Rollers resemble crows in size and build, but are more closely related to the kingfishers and bee-eaters. They share the colourful appearance of those groups with blues and browns predominating. The two inner front toes are connected, but the outer toe is not.

- European roller, Coracias garrulus
- Abyssinian roller, Coracias abyssinica
- Lilac-breasted roller, Coracias caudata (A)
- Rufous-crowned roller, Coracias naevia
- Broad-billed roller, Eurystomus glaucurus

==African barbets==
Order: PiciformesFamily: Lybiidae

The African barbets are plump birds, with short necks and large heads. They get their name from the bristles which fringe their heavy bills. Most species are brightly coloured.
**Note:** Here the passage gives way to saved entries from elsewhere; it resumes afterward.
(** What holds of every store the repository builds: ids come from the
    counter, priorities are 1 or 2, the closed flag is 0 or 1, names are
    unique. *)
Record store_invariant (d : db) : Prop := StoreInvariant {
  inv_ids : ∀ m, m ∈ mistakes d → 0 < m_id m ≤ mistakes_seq d;
  inv_seq : 0 ≤ mistakes_seq d;
  inv_ids_unique : NoDup (m_id <$> mistakes d);
  inv_priority : ∀ m, m ∈ mistakes d → m_priority m = 1 ∨ m_priority m = 2;
  inv_closed : ∀ m, m ∈ mistakes d → m_closed m = 0 ∨ m_closed m = 1;
  inv_users : NoDup (users d)
}.

(** ** Sample stores *)

Definition sample_db : db :=
  Db ["A"; "B"; "C"]%string
     [Mistake 1 "A" "late delivery" 100 2 0;
      Mistake 2 "A" "7 boxes lost" 200 1 1;
      Mistake 7 "B" "wrong invoice" 300 1 0]
     [Comment 1 2 42 "fixed" 250]
     7 1.

(** Six staff members with one incident each. *)
Definition six_owners_db : db :=
  Db ["A"; "B"; "C"; "D"; "E"; "F"]%string
     [Mistake 1 "A" "a" 10 1 0; Mistake 2 "B" "b" 20 1 0;
      Mistake 3 "C" "c" 30 1 0; Mistake 4 "D" "d" 40 1 0;
      Mistake 5 "E" "e" 50 1 0; Mistake 6 "F" "f" 60 1 0]
     [] 6 0.


(** * Properties *)

(** ** Running the examples of the specification *)

Example add_then_close :
  ((add_user "A";; add_mistake 100 "A" "late delivery" 2;;
    close_mistake 1;; mistake_exists 1) (healthy empty_db)).1 = Ok true.
Proof. vm_compute. reflexivity. Qed.

Example search_text_7 :
  match
   ((add_mistake 1 "A" "x" 1;; add_mistake 2 "A" "x7y" 1;; add_mistake 3 "A" "z" 1;;
    add_mistake 4 "A" "z" 1;; add_mistake 5 "A" "z" 1;; add_mistake 6 "A" "z" 1;;
    add_mistake 7 "A" "z" 1;;
    search_mistakes (SearchParams None None None (Some "7"%string))) (healthy empty_db)).1
  with
  | Ok rows => m_id <$> rows = [7; 2]
  | Raise _ => False
  end.
Proof. vm_compute. reflexivity. Qed.

(** ** Evaluation on a healthy store *)

Lemma db_eta d :
  Db (users d) (mistakes d) (comments d) (mistakes_seq d) (comments_seq d) = d.
Proof. by destruct d. Qed.

Lemma close_mistake_healthy d mistake_id :
  close_mistake mistake_id (healthy d)
  = (Ok true, healthy (set_mistakes (close_row mistake_id <$> mistakes d) d)).
Proof. reflexivity. Qed.

Lemma mistake_exists_healthy d mistake_id :
  mistake_exists mistake_id (healthy d)
  = (Ok (bool_decide (sql_count_id mistake_id d > 0)), healthy d).
Proof. reflexivity. Qed.

Lemma clear_mistakes_healthy d :
  clear_mistakes (healthy d)
  = (Ok true, healthy (Db (users d) [] [] (mistakes_seq d) (comments_seq d))).
Proof. reflexivity. Qed.

Lemma filter_nil_iff {A} (P : A → Prop) `{!∀ x, Decision (P x)} (l : list A) :
  filter P l = [] ↔ ∀ x, x ∈ l → ¬ P x.
Proof.
  split.
  - intros Hnil x Hx HP. by eapply filter_nil_not_elem_of.
  - intros Hno. induction l as [|x l IH]; [done|].
    rewrite filter_cons_False; [|apply Hno; left].
    apply IH. intros y Hy. apply Hno. by right.
Qed.

Lemma filter_all {A} (P : A → Prop) `{!∀ x, Decision (P x)} (l : list A) :
  (∀ x, x ∈ l → P x) → filter P l = l.
Proof.
  induction l as [|x l IH]; intros Hall; [done|].
  rewrite filter_cons_True; [|apply Hall; left].
  f_equal. apply IH. intros y Hy. apply Hall. by right.
Qed.

Lemma sql_count_pos_iff {A} (l : list A) : sql_count l > 0 ↔ l ≠ [].
Proof. unfold sql_count. destruct l; simpl; split; (done || lia). Qed.

Lemma close_row_id mistake_id m : m_id (close_row mistake_id m) = m_id m.
Proof. unfold close_row. by case_bool_decide. Qed.

Lemma close_row_other mistake_id m : m_id m ≠ mistake_id → close_row mistake_id m = m.
Proof. unfold close_row. by case_bool_decide. Qed.

Lemma close_row_closed mistake_id m :
  m_id m = mistake_id → m_closed (close_row mistake_id m) = 1.
Proof. unfold close_row. by case_bool_decide. Qed.

Lemma close_row_idemp mistake_id m :
  close_row mistake_id (close_row mistake_id m) = close_row mistake_id m.
Proof.
  destruct (decide (m_id m = mistake_id)) as [Hid|Hid].
  - unfold close_row. rewrite (bool_decide_true _ Hid). simpl.
    by destruct (bool_decide _).
  - by rewrite !(close_row_other _ m Hid).
Qed.

(** A statement about every row of a table that is given row by row. *)
Ltac each_row :=
  let m := fresh "m" in
  let Hm := fresh "Hm" in
  intros m Hm; simpl in Hm;
  repeat (apply elem_of_cons in Hm as [->|Hm]);
  [..|by apply elem_of_nil in Hm]; simpl; try done.
(** * generate-sbom.py: package attribution and SBOM graph construction

    A shallow embedding of [tools/sbom/generate-sbom.py].  Python strings are
    sequences of Unicode code points, exceptions are an error monad, the
    module-level dictionary [metadata_file_protos] is a finite map that is
    threaded through the calls, and the collaborators of the script
    (file system, METADATA reader, SHA-1, the Unicode tables behind
    [str.isalnum] and [str.lower]) are section variables. *)

From Stdlib Require Import NArith List Ascii String Lia.
From Stdlib Require Import Sorting.Permutation Sorting.Sorted.
From stdpp Require Import base option list gmap.

Local Open Scope N_scope.

(** ** Python values *)

(** A [str] is a list of code points. *)
Abbreviation pystr := (list N).

Fixpoint py (s : string) : list N :=
  match s with
  | EmptyString => []
  | String a s' => N_of_ascii a :: py s'
  end.

Definition ch (a : ascii) : N := N_of_ascii a.

(** Truth value of a string: [bool(s)]. *)
Definition truthy (s : pystr) : bool :=
  match s with [] => false | _ :: _ => true end.

Definition str_eqb (a b : pystr) : bool := bool_decide (a = b).

(** Exceptions the script can raise, and [Diverges] for a loop that never
    exits. *)
Inductive exn : Set :=
| KeyError | AttributeError | UnicodeEncodeError | OSError | ParseError
| Diverges.

Inductive result (A : Type) : Type :=
| Ok (a : A)
| Raise (e : exn).
Arguments Ok {A} a.
Arguments Raise {A} e.

#[export] Instance result_ret : MRet result := fun A a => Ok a.
#[export] Instance result_bind : MBind result := fun A B f m =>
  match m with Ok a => f a | Raise e => Raise e end.

(** ** String methods used by the script *)

Module Str.

(** [s.startswith(p)] *)
Fixpoint startswith (s p : pystr) {struct p} : bool :=
  match p, s with
  | [], _ => true
  | c :: p', d :: s' => (c =? d) && startswith s' p'
  | _ :: _, [] => false
  end.

(** [s.endswith(p)] *)
Definition endswith (s p : pystr) : bool := startswith (rev s) (rev p).

(** [s.removeprefix(p)] *)
Definition removeprefix (s p : pystr) : pystr :=
  if startswith s p then drop (length p) s else s.

(** [s.replace(a, b)] for one-character [a] and [b]. *)
Definition replace (s : pystr) (a b : N) : pystr :=
  map (fun c => if c =? a then b else c) s.

(** [s.lstrip(c)] and [s.rstrip(c)] for a one-character argument. *)
Fixpoint lstrip (s : pystr) (c : N) : pystr :=
  match s with
  | d :: s' => if d =? c then lstrip s' c else s
  | [] => []
  end.

Definition rstrip (s : pystr) (c : N) : pystr := rev (lstrip (rev s) c).

(** [s.split(c)[0]]: everything before the first [c]. *)
Fixpoint split_first (s : pystr) (c : N) : pystr :=
  match s with
  | d :: s' => if d =? c then [] else d :: split_first s' c
  | [] => []
  end.

(** [c in t] for a one-character [c]. *)
Definition char_in (c : N) (t : pystr) : bool := existsb (N.eqb c) t.

(** Lexicographic order on code points: [a <= b] on [str]. *)
Fixpoint leb (a b : pystr) : bool :=
  match a, b with
  | [], _ => true
  | _ :: _, [] => false
  | c :: a', d :: b' => (c <? d) || ((c =? d) && leb a' b')
  end.

(** ASCII part of [str.isalnum]. *)
Definition ascii_alnum (c : N) : bool :=
  ((48 <=? c) && (c <=? 57)) || ((65 <=? c) && (c <=? 90))
  || ((97 <=? c) && (c <=? 122)).

End Str.

(** ** [os.path] (posixpath) *)

Module OsPath.

Definition sep : N := ch "/".

(** On the reversed path: what is left from the last separator on. *)
Fixpoint from_sep (s : pystr) : pystr :=
  match s with
  | d :: s' => if d =? sep then s else from_sep s'
  | [] => []
  end.

(** On the reversed path: what precedes the last separator. *)
Fixpoint upto_sep (s : pystr) : pystr :=
  match s with
  | d :: s' => if d =? sep then [] else d :: upto_sep s'
  | [] => []
  end.
(** [a / b] of Python 2: floor division on two ints, true division
    otherwise; a zero divisor raises. *)
Definition py_div (a b : num) : result num :=
  match a, b with
  | PyInt x, PyInt y =>
      if (y =? 0)%Z then Raise ZeroDivisionError else Ok (PyInt (x / y))
  | _, _ =>
      if Qeq_bool (val b) 0 then Raise ZeroDivisionError
      else Ok (PyFloat (val a / val b))
  end.

(** [a % b] on ints. *)
Definition py_mod (x y : Z) : result Z :=
  if (y =? 0)%Z then Raise ZeroDivisionError else Ok (x mod y)%Z.

(** [int(v)] on a float: truncation toward zero. *)
Definition py_int (q : Q) : Z := Z.quot (Qnum q) (Zpos (Qden q)).

(** [range(n)]. *)
Definition py_range (n : Z) : list Z := map Z.of_nat (seq 0 (Z.to_nat n)).

(** Python sequence indexing [l[i]]: negative indices count from the end. *)
Definition py_index (len : nat) (i : Z) : result nat :=
  let n := Z.of_nat len in
  if ((0 <=? i) && (i <? n))%Z then Ok (Z.to_nat i)
  else if ((- n <=? i) && (i <? 0))%Z then Ok (Z.to_nat (n + i))
  else Raise IndexError.

Definition py_get {A : Type} (l : list A) (i : Z) : result A :=
  j <- py_index (length l) i ;;
  match nth_error l j with
  | Some a => Ok a
  | None => Raise IndexError
  end.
- Yellow-breasted barbet, Trachyphonus margaritatus
- Red-fronted tinkerbird, Pogoniulus pusillus
- Black-throated barbet, Tricholaema melanocephala
- Banded barbet, Lybius undatus
- Vieillot's barbet, Lybius vieilloti
- Black-billed barbet, Lybius guifsobalito

==Honeyguides==
Order: PiciformesFamily: Indicatoridae

Honeyguides are among the few birds that feed on wax. They are named for the greater honeyguide which leads traditional honey-hunters to bees' nests and, after the hunters have harvested the honey, feeds on the remaining contents of the hive.

- Lesser honeyguide, Indicator minor
- Greater honeyguide, Indicator indicator

==Woodpeckers==
Order: PiciformesFamily: Picidae

Woodpeckers are small to medium-sized birds with chisel-like beaks, short legs, stiff tails and long tongues used for capturing insects. Some species have feet with two toes pointing forward and two backward, while several species have only three toes. Many woodpeckers have the habit of tapping noisily on tree trunks with their beaks.
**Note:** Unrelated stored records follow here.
(** One report, seen by interval [i] whose locals are those of [m]. *)
Lemma on_report_spec (i : nat) (report : Report) (w : World) (m : Monitor) :
  intervals w !! i = Some m ->
  let nowPlaying := lastBytes m <? bytesReceived report in
  let w' := snd (on_report i report w) in
  fst (on_report i report w) = Normal tt
  /\ pcs w' = pcs w
  /\ isStreamReady (hook w') = isStreamReady (hook w)
  /\ (inbound_video report = false -> w' = w)
  /\ (inbound_video report = true ->
      intervals w' !! i = Some (with_locals (bytesReceived report) nowPlaying m)
      /\ isStreamPlaying (hook w')
         = (if eqb nowPlaying (lastPlayingState m)
            then isStreamPlaying (hook w) else nowPlaying)
      /\ (m_isFluentMode m = true \/ eqb nowPlaying (lastPlayingState m) = true ->
          streamVideoRef w' = streamVideoRef w
          /\ idleVideoRef w' = idleVideoRef w
          /\ trace w' = trace w)
      /\ (m_isFluentMode m = false -> eqb nowPlaying (lastPlayingState m) = false ->
          let shown := snd (updateVideoDisplay (m_cap m) (Some (m_stream m))
                              nowPlaying (snd (setIsStreamPlaying nowPlaying w))) in
          streamVideoRef w' = streamVideoRef shown
          /\ idleVideoRef w' = idleVideoRef shown
          /\ trace w' = trace shown)).
Proof.
  intros Hm nowPlaying w'. subst w'.
  unfold on_report, mbind, St_bind. rewrite (bind_normal _ _ _ w) by reflexivity.
  change (snd (get w)) with w. rewrite Hm.
  change (bool_decide (rtype report = lit "inbound-rtp")
          && bool_decide (rkind report = lit "video"))
    with (inbound_video report).
  fold nowPlaying.
  destruct (inbound_video report).
  2: { repeat split; try reflexivity; discriminate. }
  destruct (eqb nowPlaying (lastPlayingState m)) eqn:Heq.
  { simpl. apply eqb_prop in Heq.
    repeat split; try discriminate; try reflexivity.
    rewrite list_lookup_alter_eq, Hm. simpl. unfold with_locals. simpl.
    now rewrite Heq. }
  cbn [negb].
  destruct (m_isFluentMode m) eqn:Hf.
  - simpl.
    repeat split; try discriminate; try reflexivity;
      try (rewrite !list_lookup_alter_eq, Hm; reflexivity).
  - cbn [negb].
    pose proof (updateVideoDisplay_normal (m_cap m) (Some (m_stream m)) nowPlaying)
      as Hn.
    pose proof (keeps_updateVideoDisplay pcs (m_cap m) (Some (m_stream m))
                  nowPlaying ltac:(reflexivity) ltac:(reflexivity)
                  ltac:(reflexivity)) as Hp.
    pose proof (keeps_updateVideoDisplay hook (m_cap m) (Some (m_stream m))
                  nowPlaying ltac:(reflexivity) ltac:(reflexivity)
                  ltac:(reflexivity)) as Hh.
    pose proof (keeps_updateVideoDisplay intervals (m_cap m) (Some (m_stream m))
                  nowPlaying ltac:(reflexivity) ltac:(reflexivity)
                  ltac:(reflexivity)) as Hi.
    revert Hn Hp Hh Hi.
    generalize (updateVideoDisplay (m_cap m) (Some (m_stream m)) nowPlaying).
    intros U Hn Hp Hh Hi. unfold keeps in *.
    unfold bind, setIsStreamPlaying, modify. cbn iota beta.
    match goal with |- context [U ?w1] =>
      specialize (Hn w1); specialize (Hp w1); specialize (Hh w1);
      specialize (Hi w1); destruct (U w1) as [c w2] eqn:HU
    end.
    simpl in Hn, Hp, Hh, Hi. subst c. simpl.
    rewrite Hp, Hh, Hi. simpl.
    repeat split; try discriminate; try reflexivity;
      try (rewrite !list_lookup_alter_eq, Hm; reflexivity);
      try (match goal with H : _ \/ _ |- _ => destruct H; discriminate end);
      unfold set_hook in *; simpl in *; rewrite HU; reflexivity.
Qed.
- Eurasian wryneck, Jynx torquilla
- Abyssinian woodpecker, Chloropicus abyssinicus
- Cardinal woodpecker, Chloropicus fuscescens
- Brown-backed woodpecker, Chloropicus obsoletus
- African gray woodpecker, Chloropicus goertae
- Nubian woodpecker, Campethera nubica

==Falcons and caracaras==
Order: FalconiformesFamily: Falconidae

Falconidae is a family of diurnal birds of prey. They differ from hawks, eagles and kites in that they kill with their beaks instead of their talons.
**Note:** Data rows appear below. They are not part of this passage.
Lemma exception_alert_passes_return_witness :
  fn_call returns_seven tt fresh_world = (Ok 7%Z, fresh_world)
  /\ fn_call (exception_alert transport_up alerter_T1 returns_seven) tt fresh_world
       = (Ok 7%Z, fresh_world).
Proof.
  split; [reflexivity|].
  apply (exception_alert_passes_return transport_up alerter_T1 returns_seven tt
           fresh_world fresh_world 7%Z eq_refl).
Defined.

Lemma alert_message_contents_witness :
  fn_call raises_bad tt fresh_world = (Raise value_error_bad, fresh_world)
  /\ alert_due (w_heap fresh_world) alerter_T1 "ValueError" = true
  /\ w_posts (fn_call (exception_alert transport_up alerter_T1 raises_bad) tt
                fresh_world).2
     = [ message_request alerter_T1 42 (alert_text value_error_bad raises_bad)
           (Some "HTML") true false ]
  /\ Str.occurs_in "ValueError" (alert_text value_error_bad raises_bad)
  /\ Str.occurs_in "bad" (alert_text value_error_bad raises_bad).
Proof.
  split; [reflexivity|]. split; [reflexivity|].
  destruct (alert_message_contents transport_up alerter_T1 raises_bad tt
              fresh_world fresh_world value_error_bad eq_refl eq_refl)
    as (Hp & Ht & Hs & _).
  split; [exact Hp|]. split; [exact Ht|exact Hs].
Defined.

Lemma environment_filter_is_substring_witness :
  from_environment decimal_int sample_environ fresh_world
    = (Ok (mkAlerter "T1" 42 (PyStr "KeyError") (PyList 3)),
       World (<[3 := []]> (<[2 := []]> module_heap)) [])
  /\ member module_heap "Error" (PyStr "KeyError").
Proof.
  split; [by vm_compute|].
  destruct (environment_filter_is_substring decimal_int transport_up sample_environ
              fresh_world _ _ eq_refl) as [H _].
  destruct (H "KeyError" eq_refl) as (_ & Hm & _).
  apply (Hm module_heap "Error"). by exists "Key", "".
Defined.

(** The scenario of the description: token T1, chat 42, no filters, a
    function that raises ValueError("bad"). *)
Example scenario_no_filters :
  fn_call (exception_alert transport_up alerter_T1 raises_bad) tt fresh_world
  = (Raise value_error_bad,
     World module_heap
       [ HttpRequest "POST" "https://api.telegram.org/botT1/sendMessage"
           [ ("chat_id", JInt 42);
             ("text", JStr (alert_text value_error_bad raises_bad));
             ("parse_mode", JStr "HTML");
             ("disable_web_page_preview", JBool true);
             ("disable_notification", JBool false) ] ]).
Proof. reflexivity. Qed.

Example scenario_whitelisted :
  fn_call (exception_alert transport_up alerter_whitelisting raises_bad) tt fresh_world
  = (Raise value_error_bad, fresh_world).
Proof. reflexivity. Qed.

Example scenario_blacklist_miss :
  fn_call (exception_alert transport_up
             (__init__ "T1" 42 (Some (PyStr "KeyError")) None) raises_bad) tt fresh_world
  = (Raise value_error_bad, fresh_world).
Proof. reflexivity. Qed.

(** The network down: the caller gets the delivery failure, not the
    ValueError. *)
Example scenario_delivery_fails :
  (fn_call (exception_alert transport_down alerter_T1 raises_bad) tt fresh_world).1
  = Raise (Exn "ConnectionError" "connection refused" "Traceback").
Proof. reflexivity. Qed.

Example scenario_missing_token :
  (from_environment decimal_int {[ "ALERT_CHAT_ID" := "42" ]} fresh_world).1
  = Raise (KeyError "ALERT_BOT_TOKEN must be set in environment variables").
Proof. reflexivity. Qed.

Example scenario_chat_id_not_a_number :
  (from_environment decimal_int
     {[ "ALERT_BOT_TOKEN" := "T1"; "ALERT_CHAT_ID" := "forty-two" ]} fresh_world).1
  = Raise (ValueError "forty-two").
Proof. by vm_compute. Qed.

(** ** Further properties of the wrapper *)

Section wrapper_more.

Variable transport : list http_request -> http_request -> outcome exn response.

(** The request of the alert for [e] raised in [func]. *)
Local Abbreviation alert_request self e func :=
  (message_request self (chat_id self) (alert_text e func) (Some "HTML") true false).

Lemma wrapper_run_raise {A R} self (func : pyfunc A R) args w e w1 :
  fn_call func args w = (Raise e, w1) ->
  fn_call (exception_alert transport self func) args w =
    if alert_due (w_heap w1) self (exc_type_name e)
    then (match transport (w_posts w1) (alert_request self e func) with
          | Ok _ => Raise e
          | Raise e' => Raise e'
          end,
          World (w_heap w1) (w_posts w1 ++ [alert_request self e func])%list)
    else (Raise e, w1).
Proof.
  intros Hf. simpl. rewrite (inner_on_raise _ _ _ _ _ _ _ Hf).
  destruct (alert_due _ _ _); [|done].
  rewrite send_message_run. simpl. by destruct (transport _ _).
Qed.

(** X1. An exception of the wrapped function is never swallowed: the wrapper
    raises, either that exception or, when an alert was due and its delivery
    raised, the exception of the delivery. *)
Theorem wrapper_never_swallows {A R} (self : Alerter) (func : pyfunc A R)
    (args : A) (w w1 : world) (e : exn) :
  fn_call func args w = (Raise e, w1) ->
  exists e' w2,
    fn_call (exception_alert transport self func) args w = (Raise e', w2)
    /\ (e' = e
        \/ (alert_due (w_heap w1) self (exc_type_name e) = true
            /\ transport (w_posts w1) (alert_request self e func) = Raise e')).
Proof.
  intros Hf. rewrite (wrapper_run_raise _ _ _ _ _ _ Hf).
  destruct (alert_due _ _ _) eqn:Hd; [|by eauto].
  destruct (transport _ _) as [r|e'] eqn:Ht; eauto 6.
Qed.

(** X2. The wrapper returns only what the wrapped function returned, in the
    world the wrapped function left: it has no result of its own. *)
Theorem wrapper_returns_only_what_func_returns {A R} (self : Alerter)
    (func : pyfunc A R) (args : A) (w w2 : world) (v : R) :
  fn_call (exception_alert transport self func) args w = (Ok v, w2) ->
  fn_call func args w = (Ok v, w2).
Proof.
  destruct (fn_call func args w) as [[v'|e] w1] eqn:Hf.
  - simpl. by rewrite (inner_on_return _ _ _ _ _ _ _ Hf).
  - rewrite (wrapper_run_raise _ _ _ _ _ _ Hf).
    destruct (alert_due _ _ _); [|done]. by destruct (transport _ _).
Qed.

(** X3. When the alert is due and [requests.post] raises, the caller gets that
    exception in place of the one the wrapped function raised, and the
    request stays in the log as the one request added. *)
Theorem wrapper_delivery_failure_replaces {A R} (self : Alerter)
    (func : pyfunc A R) (args : A) (w w1 : world) (e e' : exn) :
  fn_call func args w = (Raise e, w1) ->
  alert_due (w_heap w1) self (exc_type_name e) = true ->
  transport (w_posts w1) (alert_request self e func) = Raise e' ->
  fn_call (exception_alert transport self func) args w
    = (Raise e', World (w_heap w1) (w_posts w1 ++ [alert_request self e func])%list).
Proof.
  intros Hf Hd Ht. by rewrite (wrapper_run_raise _ _ _ _ _ _ Hf), Hd, Ht.
Qed.

(** X4. Whatever the wrapped call does and however the delivery goes, the
    wrapper leaves every list object as the wrapped call left it and adds at
    most one request after those already in the log. *)
Theorem wrapper_frame {A R} (self : Alerter) (func : pyfunc A R) (args : A)
    (w : world) :
  let w1 := (fn_call func args w).2 in
  let w2 := (fn_call (exception_alert transport self func) args w).2 in
  w_heap w2 = w_heap w1
  /\ exists added, w_posts w2 = (w_posts w1 ++ added)%list /\ length added <= 1.
Proof.
  destruct (fn_call func args w) as [[v|e] w1] eqn:Hf; cbn zeta.
  - cbn [fn_call exception_alert wraps].
    rewrite (inner_on_return _ _ _ _ _ _ _ Hf). simpl.
    split; [done|]. exists []. rewrite app_nil_r. split; [done|]. simpl. lia.
  - rewrite (wrapper_run_raise _ _ _ _ _ _ Hf).
    destruct (alert_due _ _ _); simpl.
    + split; [done|]. eexists [_]. split; [done|]. simpl. lia.
    + split; [done|]. exists []. rewrite app_nil_r. split; [done|]. simpl. lia.
Qed.

(** The text of an alert names the function that was decorated first, also
    when the decorated function is decorated again. *)
Lemma alert_text_of_wrapper {A R} (self : Alerter) (func : pyfunc A R) (e : exn) :
  alert_text e (exception_alert transport self func) = alert_text e func.
Proof. done. Qed.

Lemma alert_text_names_func {A R} (func : pyfunc A R) (e : exn) :
  Str.occurs_in (fn_name func) (alert_text e func)
  /\ Str.occurs_in (fn_module func) (alert_text e func).
Proof. unfold alert_text. split; find_occurrence. Qed.

(** X5. A function decorated by [first] and then by [second], with the network
    answering every request: an exception both let through is alerted twice,
    by [first] and then by [second], each text naming the function itself
    and its module rather than [inner], and then the exception is raised. *)
Theorem stacked_decorators_alert_twice {A R} (first second : Alerter)
    (func : pyfunc A R) (args : A) (w w1 : world) (e : exn) :
  (forall log r, exists resp, transport log r = Ok resp) ->
  fn_call func args w = (Raise e, w1) ->
  alert_due (w_heap w1) first (exc_type_name e) = true ->
  alert_due (w_heap w1) second (exc_type_name e) = true ->
  exists t1 t2,
    fn_call (exception_alert transport second (exception_alert transport first func))
      args w
    = (Raise e,
       World (w_heap w1)
         (w_posts w1 ++
            [ message_request first (chat_id first) t1 (Some "HTML") true false;
              message_request second (chat_id second) t2 (Some "HTML") true false ])%list)
    /\ Str.occurs_in (fn_name func) t1 /\ Str.occurs_in (fn_module func) t1
    /\ Str.occurs_in (fn_name func) t2 /\ Str.occurs_in (fn_module func) t2.
Proof.
  intros Hup Hf Hd1 Hd2.
  exists (alert_text e func), (alert_text e func).
  pose proof (wrapper_run_raise first func args w e w1 Hf) as H1.
  rewrite Hd1 in H1.
  destruct (Hup (w_posts w1) (alert_request first e func)) as [resp1 Hr1].
  rewrite Hr1 in H1.
  rewrite (wrapper_run_raise second _ args w e _ H1).
  cbn [w_heap w_posts]. rewrite Hd2, alert_text_of_wrapper.
  destruct (Hup (w_posts w1 ++ [alert_request first e func])%list
              (alert_request second e func)) as [resp2 Hr2].
  rewrite Hr2, <- app_assoc. split; [done|].
  destruct (alert_text_names_func func e). done.
Qed.

(** ** Filters and other list objects *)

Lemma deref_list_append_ne h l l' x :
  l <> l' -> deref (list_append h l x) l' = deref h l'.
Proof. intros Hne. unfold list_append, deref. by rewrite lookup_total_insert_ne. Qed.

Lemma truth_list_append_ne h l x c :
  c <> PyList l -> truth (list_append h l x) c = truth h c.
Proof.
  intros Hc. destruct c as [s|l']; [done|]. simpl.
  rewrite deref_list_append_ne; [done|]. by intros ->.
Qed.

Lemma py_in_list_append_ne h l x T c :
  c <> PyList l -> py_in (list_append h l x) T c = py_in h T c.
Proof.
  intros Hc. destruct c as [s|l']; [done|]. simpl.
  rewrite deref_list_append_ne; [done|]. by intros ->.
Qed.

Lemma read_list_append_ne h l x c :
  c <> PyList l -> read (list_append h l x) c = read h c.
Proof.
  intros Hc. destruct c as [s|l']; [done|]. simpl.
  rewrite deref_list_append_ne; [done|]. by intros ->.
Qed.

(** X6. An append to a list object that is not one of the two filters of an
    Alerter changes neither what its filters read nor the exception types it
    alerts on. *)
Theorem append_elsewhere_keeps_filters (self : Alerter)
    (h : gmap loc (list string)) (l : loc) (x : string) :
  whitelist self <> PyList l ->
  blacklist self <> PyList l ->
  read (list_append h l x) (whitelist self) = read h (whitelist self)
  /\ read (list_append h l x) (blacklist self) = read h (blacklist self)
  /\ forall T, alert_due (list_append h l x) self T = alert_due h self T.
Proof.
  intros Hw Hb. split; [by apply read_list_append_ne|].
  split; [by apply read_list_append_ne|].
  intros T. unfold alert_due.
  by rewrite !truth_list_append_ne, !py_in_list_append_ne.
Qed.

(** ** Sends one after the other *)

Lemma custom_alert_run self text kw w :
  let r := message_request self (chat_id self) text
             (default None (kw_parse_mode kw))
             (default true (kw_disable_web_page_preview kw))
             (default false (kw_disable_notification kw)) in
  custom_alert transport self text kw w =
    (transport (w_posts w) r, World (w_heap w) (w_posts w ++ [r])%list).
Proof. intros r. unfold custom_alert. by rewrite send_message_run. Qed.

(** X7. [self.custom_alert(t1, ...); self.custom_alert(t2, ...)]: when the first
    send returns, both requests are in the log in that order and the second
    answer is the result; when the first raises, the second is never posted. *)
Theorem custom_alerts_in_sequence (self : Alerter) (t1 t2 : string)
    (kw1 kw2 : send_kwargs) (w : world) :
  let r1 := message_request self (chat_id self) t1
              (default None (kw_parse_mode kw1))
              (default true (kw_disable_web_page_preview kw1))
              (default false (kw_disable_notification kw1)) in
  let r2 := message_request self (chat_id self) t2
              (default None (kw_parse_mode kw2))
              (default true (kw_disable_web_page_preview kw2))
              (default false (kw_disable_notification kw2)) in
  let run := (custom_alert transport self t1 kw1
                ≫= fun _ => custom_alert transport self t2 kw2) w in
  match transport (w_posts w) r1 with
  | Ok _ => run = (transport (w_posts w ++ [r1])%list r2,
                   World (w_heap w) (w_posts w ++ [r1; r2])%list)
  | Raise e => run = (Raise e, World (w_heap w) (w_posts w ++ [r1])%list)
  end.
Proof.
  intros r1 r2 run. subst run. unfold mbind, M_bind.
  rewrite custom_alert_run. fold r1.
  destruct (transport (w_posts w) r1) as [resp|e]; [|done].
  rewrite custom_alert_run. cbn [w_heap w_posts]. fold r2.
  by rewrite <- app_assoc.
Qed.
- Lesser kestrel, Falco naumanni
- Eurasian kestrel, Falco tinnunculus
- Greater kestrel, Falco rupicoloides
- Fox kestrel, Falco alopex
- Gray kestrel, Falco ardosiaceus
- Red-footed falcon, Falco vespertinus (A)
- Eleonora's falcon, Falco eleonorae (A)
- Sooty falcon, Falco concolor
- Eurasian hobby, Falco subbuteo
- Lanner falcon, Falco biarmicus
- Saker falcon, Falco cherrug (A)
- Peregrine falcon, Falco peregrinus

==Old World parrots==
Order: PsittaciformesFamily: Psittaculidae

Characteristic features of parrots include a strong curved bill, an upright stance, strong legs, and clawed zygodactyl feet. Many parrots are vividly colored, and some are multi-colored. In size they range from 8 cm to 1 m in length. Old World parrots are found from Africa east across south and southeast Asia and Oceania to Australia and New Zealand.

- Rose-ringed parakeet, Psittacula krameri
- Black-winged lovebird, Agapornis taranta

==African and New World parrots==
Order: PsittaciformesFamily: Psittacidae

Most of the more than 150 species in this family are found in the New World.

- Meyer's parrot, Poicephalus meyeri

==Cuckooshrikes==
Order: PasseriformesFamily: Campephagidae

The cuckooshrikes are small to medium-sized passerine birds. They are predominantly greyish with white and black, although some species are brightly coloured.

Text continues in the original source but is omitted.